EXERCISE DESCRIPTION: Please take the records that follow and repeat exactly the lines starting with the line with "in_bitmap : Z;" and going on through the line with "let upd bm (b".

INPUT RECORDS:

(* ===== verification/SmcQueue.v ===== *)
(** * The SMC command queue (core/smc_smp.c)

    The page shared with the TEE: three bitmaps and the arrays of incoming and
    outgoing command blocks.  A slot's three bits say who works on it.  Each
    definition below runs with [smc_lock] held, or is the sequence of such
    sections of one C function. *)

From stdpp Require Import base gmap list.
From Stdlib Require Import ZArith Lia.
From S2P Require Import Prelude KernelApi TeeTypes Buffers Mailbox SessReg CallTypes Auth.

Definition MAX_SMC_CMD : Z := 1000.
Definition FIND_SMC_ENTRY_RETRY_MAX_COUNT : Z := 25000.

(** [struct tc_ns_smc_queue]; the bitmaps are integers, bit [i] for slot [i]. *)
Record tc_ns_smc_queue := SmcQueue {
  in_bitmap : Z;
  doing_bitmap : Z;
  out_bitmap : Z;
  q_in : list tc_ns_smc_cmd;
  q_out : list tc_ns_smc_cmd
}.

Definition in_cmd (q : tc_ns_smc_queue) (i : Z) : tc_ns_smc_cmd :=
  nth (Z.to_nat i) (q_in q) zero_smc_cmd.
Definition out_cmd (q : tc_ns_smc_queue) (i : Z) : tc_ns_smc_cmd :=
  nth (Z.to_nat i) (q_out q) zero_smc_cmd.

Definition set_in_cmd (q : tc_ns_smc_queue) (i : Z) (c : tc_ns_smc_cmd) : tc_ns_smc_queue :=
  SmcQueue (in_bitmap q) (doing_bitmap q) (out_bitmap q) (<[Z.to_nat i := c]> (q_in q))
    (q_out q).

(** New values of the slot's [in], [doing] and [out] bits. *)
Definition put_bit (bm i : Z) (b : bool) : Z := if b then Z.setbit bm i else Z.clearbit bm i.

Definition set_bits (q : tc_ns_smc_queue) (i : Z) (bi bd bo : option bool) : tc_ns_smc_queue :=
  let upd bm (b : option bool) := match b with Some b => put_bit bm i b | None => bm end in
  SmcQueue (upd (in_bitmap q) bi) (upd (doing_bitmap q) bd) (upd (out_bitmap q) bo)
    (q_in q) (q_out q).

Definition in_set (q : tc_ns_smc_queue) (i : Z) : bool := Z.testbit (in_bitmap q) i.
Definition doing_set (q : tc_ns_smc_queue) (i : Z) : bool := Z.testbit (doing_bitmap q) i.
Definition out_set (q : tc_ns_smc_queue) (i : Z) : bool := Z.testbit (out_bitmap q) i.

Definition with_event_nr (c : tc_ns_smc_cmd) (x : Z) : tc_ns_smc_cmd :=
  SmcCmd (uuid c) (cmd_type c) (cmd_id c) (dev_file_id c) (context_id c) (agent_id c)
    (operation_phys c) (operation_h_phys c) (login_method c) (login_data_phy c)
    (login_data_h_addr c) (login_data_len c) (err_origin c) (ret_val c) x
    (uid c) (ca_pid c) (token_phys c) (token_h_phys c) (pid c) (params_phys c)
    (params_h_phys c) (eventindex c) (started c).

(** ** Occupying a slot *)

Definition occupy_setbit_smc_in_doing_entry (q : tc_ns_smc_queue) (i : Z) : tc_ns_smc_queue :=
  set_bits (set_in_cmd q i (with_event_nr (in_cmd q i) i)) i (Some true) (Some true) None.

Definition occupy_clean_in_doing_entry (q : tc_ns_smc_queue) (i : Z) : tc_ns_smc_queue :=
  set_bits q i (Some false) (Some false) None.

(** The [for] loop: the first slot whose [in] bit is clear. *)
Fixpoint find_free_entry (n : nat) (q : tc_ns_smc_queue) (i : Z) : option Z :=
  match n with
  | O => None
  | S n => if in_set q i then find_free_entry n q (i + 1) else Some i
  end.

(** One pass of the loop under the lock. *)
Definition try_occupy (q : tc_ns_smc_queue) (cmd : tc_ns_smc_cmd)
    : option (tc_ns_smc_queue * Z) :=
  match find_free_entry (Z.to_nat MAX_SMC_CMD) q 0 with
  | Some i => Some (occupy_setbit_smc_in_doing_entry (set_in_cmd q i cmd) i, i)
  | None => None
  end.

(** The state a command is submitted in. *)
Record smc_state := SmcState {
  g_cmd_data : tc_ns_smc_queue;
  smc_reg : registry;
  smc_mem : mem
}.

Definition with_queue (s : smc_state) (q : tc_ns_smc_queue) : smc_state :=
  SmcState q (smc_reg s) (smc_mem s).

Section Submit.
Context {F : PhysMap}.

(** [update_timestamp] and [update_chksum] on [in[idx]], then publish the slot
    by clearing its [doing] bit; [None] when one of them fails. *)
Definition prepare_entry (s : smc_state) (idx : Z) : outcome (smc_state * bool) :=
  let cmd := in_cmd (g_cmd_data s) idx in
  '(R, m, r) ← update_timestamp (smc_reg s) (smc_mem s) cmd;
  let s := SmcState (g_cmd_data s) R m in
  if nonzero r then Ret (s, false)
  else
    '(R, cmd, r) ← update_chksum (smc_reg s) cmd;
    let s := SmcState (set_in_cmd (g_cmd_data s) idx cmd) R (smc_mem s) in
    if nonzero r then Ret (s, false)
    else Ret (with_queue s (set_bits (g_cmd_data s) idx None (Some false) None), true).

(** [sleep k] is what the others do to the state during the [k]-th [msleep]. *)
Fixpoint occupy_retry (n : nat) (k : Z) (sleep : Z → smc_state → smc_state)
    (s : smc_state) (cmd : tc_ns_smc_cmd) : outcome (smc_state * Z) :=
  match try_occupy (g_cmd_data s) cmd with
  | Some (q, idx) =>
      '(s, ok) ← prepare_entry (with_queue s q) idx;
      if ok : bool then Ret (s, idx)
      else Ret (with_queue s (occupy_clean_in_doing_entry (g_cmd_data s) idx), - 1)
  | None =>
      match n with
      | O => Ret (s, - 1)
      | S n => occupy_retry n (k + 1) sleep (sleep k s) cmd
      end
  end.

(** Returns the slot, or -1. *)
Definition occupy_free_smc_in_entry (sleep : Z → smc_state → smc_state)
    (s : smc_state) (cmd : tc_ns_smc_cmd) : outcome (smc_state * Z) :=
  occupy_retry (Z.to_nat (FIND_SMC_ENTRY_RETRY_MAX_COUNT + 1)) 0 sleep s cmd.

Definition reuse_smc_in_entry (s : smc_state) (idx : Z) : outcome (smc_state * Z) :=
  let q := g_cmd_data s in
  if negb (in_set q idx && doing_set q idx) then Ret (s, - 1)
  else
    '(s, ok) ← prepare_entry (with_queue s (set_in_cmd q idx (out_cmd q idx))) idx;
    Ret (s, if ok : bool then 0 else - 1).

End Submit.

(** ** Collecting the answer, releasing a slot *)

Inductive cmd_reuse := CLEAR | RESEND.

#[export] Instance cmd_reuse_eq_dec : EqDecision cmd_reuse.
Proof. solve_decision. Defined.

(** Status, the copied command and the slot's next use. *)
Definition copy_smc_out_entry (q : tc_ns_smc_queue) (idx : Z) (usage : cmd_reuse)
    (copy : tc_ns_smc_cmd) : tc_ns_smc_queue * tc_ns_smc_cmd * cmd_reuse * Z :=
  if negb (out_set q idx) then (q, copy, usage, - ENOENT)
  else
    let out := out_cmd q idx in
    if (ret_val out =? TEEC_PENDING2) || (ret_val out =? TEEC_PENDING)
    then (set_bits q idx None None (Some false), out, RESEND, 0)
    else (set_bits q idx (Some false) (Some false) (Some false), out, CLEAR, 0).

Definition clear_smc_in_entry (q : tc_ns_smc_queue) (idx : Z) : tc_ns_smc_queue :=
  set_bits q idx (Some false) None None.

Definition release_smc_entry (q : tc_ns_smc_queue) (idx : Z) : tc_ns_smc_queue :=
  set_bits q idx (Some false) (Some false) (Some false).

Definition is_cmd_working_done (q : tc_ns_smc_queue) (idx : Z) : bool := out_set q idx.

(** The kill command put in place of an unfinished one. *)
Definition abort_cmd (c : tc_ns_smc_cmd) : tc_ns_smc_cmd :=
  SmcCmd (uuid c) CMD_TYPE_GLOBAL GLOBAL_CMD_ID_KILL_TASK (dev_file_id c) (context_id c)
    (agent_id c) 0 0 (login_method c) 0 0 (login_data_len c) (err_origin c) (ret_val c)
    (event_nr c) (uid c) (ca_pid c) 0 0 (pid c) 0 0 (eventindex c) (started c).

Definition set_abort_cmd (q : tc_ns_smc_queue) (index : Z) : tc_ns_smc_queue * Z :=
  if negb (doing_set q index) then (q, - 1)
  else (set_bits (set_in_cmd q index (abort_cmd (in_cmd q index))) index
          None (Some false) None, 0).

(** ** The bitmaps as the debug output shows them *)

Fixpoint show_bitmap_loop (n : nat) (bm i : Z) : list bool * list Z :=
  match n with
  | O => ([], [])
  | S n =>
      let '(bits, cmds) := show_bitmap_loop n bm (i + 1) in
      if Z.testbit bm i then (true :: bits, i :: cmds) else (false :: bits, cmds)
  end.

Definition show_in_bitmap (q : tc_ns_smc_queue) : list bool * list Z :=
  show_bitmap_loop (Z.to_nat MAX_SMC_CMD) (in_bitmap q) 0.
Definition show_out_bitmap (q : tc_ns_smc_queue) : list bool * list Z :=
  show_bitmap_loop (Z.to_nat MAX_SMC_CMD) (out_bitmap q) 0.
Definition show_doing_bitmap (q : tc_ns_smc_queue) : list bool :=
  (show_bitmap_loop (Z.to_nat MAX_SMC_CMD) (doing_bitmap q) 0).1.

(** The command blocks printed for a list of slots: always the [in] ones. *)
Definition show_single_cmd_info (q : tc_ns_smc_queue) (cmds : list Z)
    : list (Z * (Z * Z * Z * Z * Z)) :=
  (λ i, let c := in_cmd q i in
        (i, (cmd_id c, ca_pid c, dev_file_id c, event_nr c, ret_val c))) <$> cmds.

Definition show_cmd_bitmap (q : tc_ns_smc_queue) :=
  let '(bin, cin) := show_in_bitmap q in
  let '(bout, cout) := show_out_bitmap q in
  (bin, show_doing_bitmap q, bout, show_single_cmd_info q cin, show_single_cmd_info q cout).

RESPONSE:
  in_bitmap : Z;
  doing_bitmap : Z;
  out_bitmap : Z;
  q_in : list tc_ns_smc_cmd;
  q_out : list tc_ns_smc_cmd
}.

Definition in_cmd (q : tc_ns_smc_queue) (i : Z) : tc_ns_smc_cmd :=
  nth (Z.to_nat i) (q_in q) zero_smc_cmd.
Definition out_cmd (q : tc_ns_smc_queue) (i : Z) : tc_ns_smc_cmd :=
  nth (Z.to_nat i) (q_out q) zero_smc_cmd.

Definition set_in_cmd (q : tc_ns_smc_queue) (i : Z) (c : tc_ns_smc_cmd) : tc_ns_smc_queue :=
  SmcQueue (in_bitmap q) (doing_bitmap q) (out_bitmap q) (<[Z.to_nat i := c]> (q_in q))
    (q_out q).

(** New values of the slot's [in], [doing] and [out] bits. *)
Definition put_bit (bm i : Z) (b : bool) : Z := if b then Z.setbit bm i else Z.clearbit bm i.

Definition set_bits (q : tc_ns_smc_queue) (i : Z) (bi bd bo : option bool) : tc_ns_smc_queue :=
  let upd bm (b : option bool) := match b with Some b => put_bit bm i b | None => bm end in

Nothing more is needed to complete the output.